Director Rich Moore, a former director of "The Simpsons" and "Futurama," went berserk loading up his first feature film with recognizable characters and situations from dozens of classic game machines. For a while it's almost overwhelming, even considering the movie takes place in an arcade.
But a funny thing happens during the course of the movie -- Wreck-It Ralph, himself an original Disney creation who's more of a big lug than a true villain thanks to veteran character actor John C. Reilly, grabs your attention among all the cameos and chaos as he starts to question his purpose in life.
When the cameos drop away almost entirely after a half-hour or so, you might be too invested in Ralph's struggles to prove himself to notice their absence.
For a film that seems to celebrate the bright color and dazzling action of video games with plenty of humor, Wreck-It Ralph's core is surprisingly down to earth and tinged with sadness. Sure, Disney's dealt with longing before, but Ariel, Belle, Jasmine, et al. have all been young, innocent and optimistic as they rush off to discover themselves for the first time.
Ralph's been beaten down by 30 years of a dead-end, thankless job, and his quest feels more like a last-ditch attempt to escape his burdens before they crush him. It's not quite up to Pixar's level of character creation, and things get overly sappy at the very end, but you can't help but root for the guy as he starts to get his first taste of appreciation.
Every day, Ralph serves as the building-bashing antagonist for Fix-It Felix Jr. ("30 Rock's" Jack McBrayer), a gee-whiz handyman who soaks up the adoration of the Niceland Apartments residents while Ralph sleeps in a pile of bricks.
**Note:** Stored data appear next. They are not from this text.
#[global] Instance BFDPeerCounters_eq_dec : EqDecision BFDPeerCounters.
Proof. solve_decision. Defined.
Definition zeroBFDPeerCounters : BFDPeerCounters :=
  mkBFDPeerCounters "" 0%Z 0%Z 0%Z 0%Z 0%Z 0%Z 0%Z.
Definition BFDPeerCounters_names : list string :=
  ["peer"; "control-packet-input"; "control-packet-output"; "echo-packet-input"; "echo-packet-output";
   "session-up"; "session-down"; "zebra-notifications"].
Definition decodeBFDPeerCounters : decoder BFDPeerCounters := λ j cur,
  l ← members j;
  let field {F} name (d : decoder F) := decodeField BFDPeerCounters_names name d l in
  peer ← field "peer" decodeString (BC_Peer cur);
  controlPacketInput ← field "control-packet-input" decodeInt (BC_ControlPacketInput cur);
  controlPacketOutput ← field "control-packet-output" decodeInt (BC_ControlPacketOutput cur);
  echoPacketInput ← field "echo-packet-input" decodeInt (BC_EchoPacketInput cur);
  echoPacketOutput ← field "echo-packet-output" decodeInt (BC_EchoPacketOutput cur);
  sessionUpEvents ← field "session-up" decodeInt (BC_SessionUpEvents cur);
  sessionDownEvents ← field "session-down" decodeInt (BC_SessionDownEvents cur);
  zebraNotifications ← field "zebra-notifications" decodeInt (BC_ZebraNotifications cur);
  Ok (mkBFDPeerCounters peer controlPacketInput controlPacketOutput echoPacketInput
    echoPacketOutput sessionUpEvents sessionDownEvents zebraNotifications).

(** [Neighbor], what the rest of the program sees. *)
Record FrrNeighbor := mkFrrNeighbor {
  FN_ID : string;
  FN_VRF : string;
  FN_BGPState : string;
  FN_Connected : bool;
  FN_LocalAS : string;
  FN_RemoteAS : string;
  FN_PrefixSent : Z;
  FN_PrefixReceived : Z;
  FN_Port : Z;
  FN_RemoteRouterID : string;
  FN_MsgStats : MessageStats;
  FN_BFDStatus : string }.

#[global] Instance FrrNeighbor_eq_dec : EqDecision FrrNeighbor.
Proof. solve_decision. Defined.

Definition MetricName (n : FrrNeighbor) : string := FN_ID n.

Record FrrRoute := mkFrrRoute {
  Route_Destination : IPNet;
  Route_NextHops : list IP;
  Route_LocalPref : N;
  Route_Origin : string }.

(** ** Neighbors *)

Inductive parseError :=
  | EUnmarshal (e : jsonError)
  | EMoreThanOnePeer
  | ENoPeers
  | EParseCIDR (s : string)
  | EParseIP (s : string).

Notation pres := (result parseError).

Definition unmarshal {T} (d : decoder T) (data : string) (v : T) : pres T :=
  match Unmarshal d data v with Ok x => Ok x | Err e => Err (EUnmarshal e) end.

Definition bgpConnected : string := "Established".

(** [x += n] over the values of a map. *)
Definition sum64 {A} (f : A → Z) (l : list A) : Z := foldl (λ acc x, add64 acc (f x)) 0%Z l.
In his off-hours Ralph can get away to Game Central Station -- a sort of connecting ground for all the video games in the arcade, but root beers in Tapper and bad guy group-therapy sessions in Pac-Man can't wash away his frustration.
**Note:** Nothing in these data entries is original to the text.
Lemma ParseNeighbours_print (m : gmap string FRRNeighbor) :
  valid_map validFRRNeighbor m →
  ParseNeighbours (print (encodeMap encodeFRRNeighbor m)) =
  Ok ((λ '(k, n), toNeighbor k n) <$> map_to_list m).
Proof.
  intros Hm. unfold ParseNeighbours, decodeNeighbors.
  rewrite (unmarshal_print _ _ _ _ (encodeMap encodeFRRNeighbor)) by done. done.
Qed.

(** What is kept of a neighbor: the key as its ID, its state, and the prefixes of all its families. *)
Record describes (kn : string * FRRNeighbor) (x : FrrNeighbor) : Prop := {
  d_id : FN_ID x = kn.1;
  d_state : FN_BGPState x = FR_BgpState kn.2;
  d_connected : FN_Connected x = true ↔ FR_BgpState kn.2 = "Established";
  d_as : FN_LocalAS x = pretty (FR_LocalAs kn.2) ∧ FN_RemoteAS x = pretty (FR_RemoteAs kn.2);
  d_sent : FN_PrefixSent x = wrap64 (sumZ AF_SentPrefixCounter (map_to_list (FR_AddressFamilyInfo kn.2)).*2);
  d_received : FN_PrefixReceived x = wrap64 (sumZ AF_AcceptedPrefixCounter (map_to_list (FR_AddressFamilyInfo kn.2)).*2);
  d_peer : FN_Port x = FR_PortForeign kn.2 ∧ FN_RemoteRouterID x = FR_RemoteRouterID kn.2;
  d_stats : FN_MsgStats x = FR_MsgStats kn.2;
  d_bfd : FN_BFDStatus x = PB_Status (FR_BFDInfo kn.2) }.

Lemma toNeighbor_describes kn : describes kn (toNeighbor kn.1 kn.2).
Proof. split; cbn; rewrite ?sum64_wrap, ?bool_decide_eq_true; done. Qed.

(** C30: parsing what FRR prints for its neighbors gives exactly these neighbors, one record each: the session is
    connected exactly when its state is Established, and the prefixes are summed over the families; nothing is lost,
    invented or mixed up between the text and the records the metrics and the session states are made of. *)
Theorem ParseNeighbours_round_trip (m : gmap string FRRNeighbor) :
  valid_map validFRRNeighbor m →
  ∃ res, ParseNeighbours (print (encodeMap encodeFRRNeighbor m)) = Ok res ∧ Forall2 describes (map_to_list m) res.
Proof.
  intros Hm. eexists. split; [by apply ParseNeighbours_print|].
  apply Forall2_fmap_r, Forall_Forall2_diag, Forall_forall. intros [k n] _. apply (toNeighbor_describes (k, n)).
Qed.

(** ** What vtysh shows

    vtysh prints more members than the structs have fields, in its own order, and leaves out some that have nothing to
    say.  An object shows a struct when every field is a member with its value, or is missing and zero; no member is
    repeated, and no other member has the name of a field in another spelling, which encoding/json would take for it. *)

Record shown_field := mkShownField { SF_name : string; SF_value : json → Prop; SF_zero : Prop }.

Definition shown_in (l : list (string * json)) (f : shown_field) : Prop :=
  (∃ v, (SF_name f, v) ∈ l ∧ SF_value f v) ∨ (SF_name f ∉ l.*1 ∧ SF_zero f).
Definition no_alias (names : list string) (l : list (string * json)) : Prop :=
  Forall (λ kv, kv.1 ∈ names ∨ resolve names kv.1 = None) l.

Definition shows_object (names : list string) (fs : list shown_field) (j : json) : Prop :=
  ∃ l, j = JObject l ∧ NoDup l.*1 ∧ no_alias names l ∧ Forall (shown_in l) fs.
Definition shows_map {T} (shows : T → json → Prop) (m : gmap string T) (j : json) : Prop :=
  ∃ l, j = JObject l ∧ NoDup l.*1 ∧ (∀ k, k ∈ l.*1 ↔ is_Some (m !! k)) ∧
    ∀ k x v, m !! k = Some x → (k, v) ∈ l → shows x v.

(** What is shown is decoded. *)
Class Shown {T} (d : decoder T) (zero : T) (shows : T → json → Prop) : Prop :=
  shown_decode x j : shows x j → d j zero = Ok x.

Definition shows_int (z : Z) (j : json) : Prop := int64 z ∧ j = JNumber (pretty z).
Definition shows_string (s : string) (j : json) : Prop := j = JString s.

#[global] Instance shown_int : Shown decodeInt 0%Z shows_int.
Proof. intros z j [Hz ->]. by apply (codec_decode (enc := encodeInt)). Qed.
#[global] Instance shown_string : Shown decodeString "" shows_string.
Proof. by intros s j ->. Qed.

Lemma decodeField_shown {F} names name (d : decoder F) l zero shows `{!Shown d zero shows} x :
  name ∈ names → NoDup l.*1 → no_alias names l →
  shown_in l (mkShownField name (shows x) (x = zero)) → decodeField names name d l zero = Ok x.
Proof.
  intros Hname Hnd Hal Hx. unfold decodeField.
  assert (∀ l' y, no_alias names l' → name ∉ l'.*1 →
    foldM (λ x '(k, v), if bool_decide (resolve names k = Some name) then d v x else Ok x) y l' = Ok y) as Hskip.
  { induction l' as [|[k w] l' IH]; intros y; [done|]. intros [Hk Hl']%Forall_cons [Hne Hno]%not_elem_of_cons.
    cbn [foldM]. cbn in Hk. rewrite bool_decide_eq_false_2; [by apply IH|].
    destruct Hk as [Hk|Hk]; [rewrite resolve_name by done; naive_solver|by rewrite Hk]. }
  destruct Hx as [(v & Hin & Hv)|[Hno ->]]; [|by apply Hskip]. cbn in Hin, Hv.
  apply list_elem_of_split in Hin as (l1 & l2 & ->). rewrite fmap_app, fmap_cons in Hnd.
  apply NoDup_app in Hnd as (_ & Hd1 & [Hd2 _]%NoDup_cons). apply Forall_app in Hal as [Ha1 [_ Ha2]%Forall_cons].
  rewrite foldM_app, Hskip; [|done|intros Hx; by apply (Hd1 _ Hx); left].
  cbn [mbind result_bind foldM]. rewrite resolve_name, bool_decide_eq_true_2 by done.
  rewrite (shown_decode x v) by done. cbn [mbind result_bind]. by apply Hskip.
Qed.

#[global] Instance shown_map {T} (d : decoder T) zero shows :
  Shown d zero shows → Shown (decodeMap zero d) ∅ (shows_map shows).
Proof.
  intros Hd m j (l & -> & Hnd & Hkeys & Hvals). unfold decodeMap.
  assert (∀ l' (m0 : gmap string T), NoDup l'.*1 → (∀ kv, kv ∈ l' → kv ∈ l) → 
    ∃ m', foldM (λ (m : gmap string T) '(k, v), x ← d v zero; Ok (<[k := x]> m)) m0 l' = (Ok m' : jres _) ∧
      ∀ k, m' !! k = if bool_decide (k ∈ l'.*1) then m !! k else m0 !! k) as Hgen.
  { induction l' as [|[k v] l' IH]; intros m0; [by exists m0|]. cbn [fmap list_fmap fst].
    intros [Hk Hnd']%NoDup_cons Hl'. assert ((k, v) ∈ l) as Hin by (apply Hl'; left).
    destruct (proj1 (Hkeys k)) as [x Hx]; [by apply (list_elem_of_fmap_2 fst _ (k, v))|].
    destruct (IH (<[k := x]> m0) Hnd') as (m' & Hm' & Hlook); [intros; apply Hl'; by right|]. exists m'. split.
    - cbn [foldM]. rewrite (Hd x v) by (by eapply Hvals). done.
    - intros k'. rewrite Hlook. destruct (decide (k' = k)) as [->|Hne].
      + rewrite bool_decide_eq_false_2, lookup_insert_eq by done. by rewrite bool_decide_eq_true_2 by left.
      + rewrite lookup_insert_ne by done. apply (f_equal (λ b : bool, if b then _ else _)), bool_decide_ext. rewrite elem_of_cons. naive_solver. }
  destruct (Hgen l ∅ Hnd (λ _ H, H)) as (m' & -> & Hlook). f_equal. apply map_eq. intros k. rewrite Hlook, lookup_empty.
  case_bool_decide as Hk; [done|]. rewrite Hkeys in Hk. by apply eq_None_not_Some in Hk.
Qed.

(** A struct is decoded field by field. *)
Ltac decode_shown :=
  match goal with Hfs : Forall _ _ |- _ => rewrite !Forall_cons in Hfs end; destruct_and?;
  repeat (erewrite decodeField_shown; [|apply _|by_evaluation|eassumption|eassumption|eassumption]; cbn [mbind result_bind]); try done.

Definition shows_MessageStats (x : MessageStats) : json → Prop :=
  let int name z := mkShownField name (shows_int z) (z = 0%Z) in
  shows_object MessageStats_names
    [int "opensSent" (MS_OpensSent x); int "opensRecv" (MS_OpensReceived x);
     int "notificationsSent" (MS_NotificationsSent x); int "updatesSent" (MS_UpdatesSent x);
     int "updatesRecv" (MS_UpdatesReceived x); int "keepalivesSent" (MS_KeepalivesSent x);
     int "keepalivesRecv" (MS_KeepalivesReceived x); int "routeRefreshSent" (MS_RouteRefreshSent x);
     int "totalSent" (MS_TotalSent x); int "totalRecv" (MS_TotalReceived x)].

#[global] Instance shown_MessageStats : Shown decodeMessageStats zeroMessageStats shows_MessageStats.
Proof.
  intros x j (l & -> & Hnd & Hal & Hfs). unfold decodeMessageStats. cbn [members mbind result_bind].
  destruct x; cbn in *. decode_shown.
Qed.

Definition shows_AddressFamilyInfo (x : AddressFamilyInfo) : json → Prop :=
  let int name z := mkShownField name (shows_int z) (z = 0%Z) in
  shows_object AddressFamilyInfo_names
    [int "sentPrefixCounter" (AF_SentPrefixCounter x); int "acceptedPrefixCounter" (AF_AcceptedPrefixCounter x)].

#[global] Instance shown_AddressFamilyInfo : Shown decodeAddressFamilyInfo zeroAddressFamilyInfo shows_AddressFamilyInfo.
Proof.
  intros x j (l & -> & Hnd & Hal & Hfs). unfold decodeAddressFamilyInfo. cbn [members mbind result_bind].
  destruct x; cbn in *. decode_shown.
Qed.

Definition shows_PeerBFDInfo (x : PeerBFDInfo) : json → Prop :=
  shows_object PeerBFDInfo_names [mkShownField "status" (shows_string (PB_Status x)) (PB_Status x = "")].

#[global] Instance shown_PeerBFDInfo : Shown decodePeerBFDInfo zeroPeerBFDInfo shows_PeerBFDInfo.
Proof.
  intros x j (l & -> & Hnd & Hal & Hfs). unfold decodePeerBFDInfo. cbn [members mbind result_bind].
  destruct x; cbn in *. decode_shown.
Qed.

Definition shows_FRRNeighbor (x : FRRNeighbor) : json → Prop :=
  let int name z := mkShownField name (shows_int z) (z = 0%Z) in
  let str name s := mkShownField name (shows_string s) (s = "") in
  shows_object FRRNeighbor_names
    [str "bgpNeighborAddr" (FR_BGPNeighborAddr x); int "remoteAs" (FR_RemoteAs x); int "localAs" (FR_LocalAs x);
     str "remoteRouterId" (FR_RemoteRouterID x); int "bgpVersion" (FR_BgpVersion x); str "bgpState" (FR_BgpState x);
     int "portForeign" (FR_PortForeign x);
     mkShownField "messageStats" (shows_MessageStats (FR_MsgStats x)) (FR_MsgStats x = zeroMessageStats);
     str "vrf" (FR_VRFName x);
     mkShownField "addressFamilyInfo" (shows_map shows_AddressFamilyInfo (FR_AddressFamilyInfo x)) (FR_AddressFamilyInfo x = ∅);
     mkShownField "peerBfdInfo" (shows_PeerBFDInfo (FR_BFDInfo x)) (FR_BFDInfo x = zeroPeerBFDInfo)].

#[global] Instance shown_FRRNeighbor : Shown decodeFRRNeighbor zeroFRRNeighbor shows_FRRNeighbor.
Proof.
  intros x j (l & -> & Hnd & Hal & Hfs). unfold decodeFRRNeighbor. cbn [members mbind result_bind].
  destruct x; cbn in *. decode_shown.
Qed.

(** A text, and the value it is JSON for. *)
Definition shows_neighbors (text : string) (m : gmap string FRRNeighbor) : Prop :=
  ∃ j, read_text text = Ok j ∧ shows_map shows_FRRNeighbor m j.

Lemma ParseNeighbours_shown text m :
  shows_neighbors text m → ParseNeighbours text = Ok ((λ '(k, n), toNeighbor k n) <$> map_to_list m).
Proof.
  intros (j & Hj & Hm). unfold ParseNeighbours, unmarshal, Unmarshal, decodeNeighbors. rewrite Hj. cbn [mbind result_bind].
  by rewrite (shown_decode m j Hm).
Qed.

(** ** Sample texts *)

(** A text with its double quotes written as single ones. *)
Fixpoint text (s : string) : string :=
  match s with
  | EmptyString => ""
  | String c s => String (if is_char c 39 then byte 34 else c) (text s)
  end.

Definition sampleStats : MessageStats := mkMessageStats 1 2 3 4 5 6 7 8 9 10.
Eventually, Ralph flees his machine for new horizons, such as Hero's Duty, a gritty sci-fi shooter headed by tough-as-nails Sgt. Calhoun (Glee's Jane Lynch), and Sugar Rush, a literally candy-coated go-kart racer inhabited by the bratty Vanellope von Schweetz (Sarah Silverman). He begins to find appreciation he's never experienced before, but his actions start to cause glitches that could permanently shut down the arcade.
Reilly's blue-collar everyman approach to Ralph manages to thread the needle between wisecracks and empathy. For the most part, his dramatic moments seem like true moments of character growth rather than plot points or reactions to set pieces, of which there are many.
McBrayer and Lynch bring fun liveliness to their characters, but they seem to be pretty much reprising their roles from their respective TV shows. Close your eyes during their shared scenes and you can almost imagine a "30 Rock" and "Glee" crossover fanfiction.
But the true revelation is Silverman. The comedian may be best known for her adult raunch, yet her performance evokes the quintessential kid sister you want to hug and strangle at the same time. Vanellope manages to become an equal part of the movie's emotional drive as she and Ralph bond in the later half.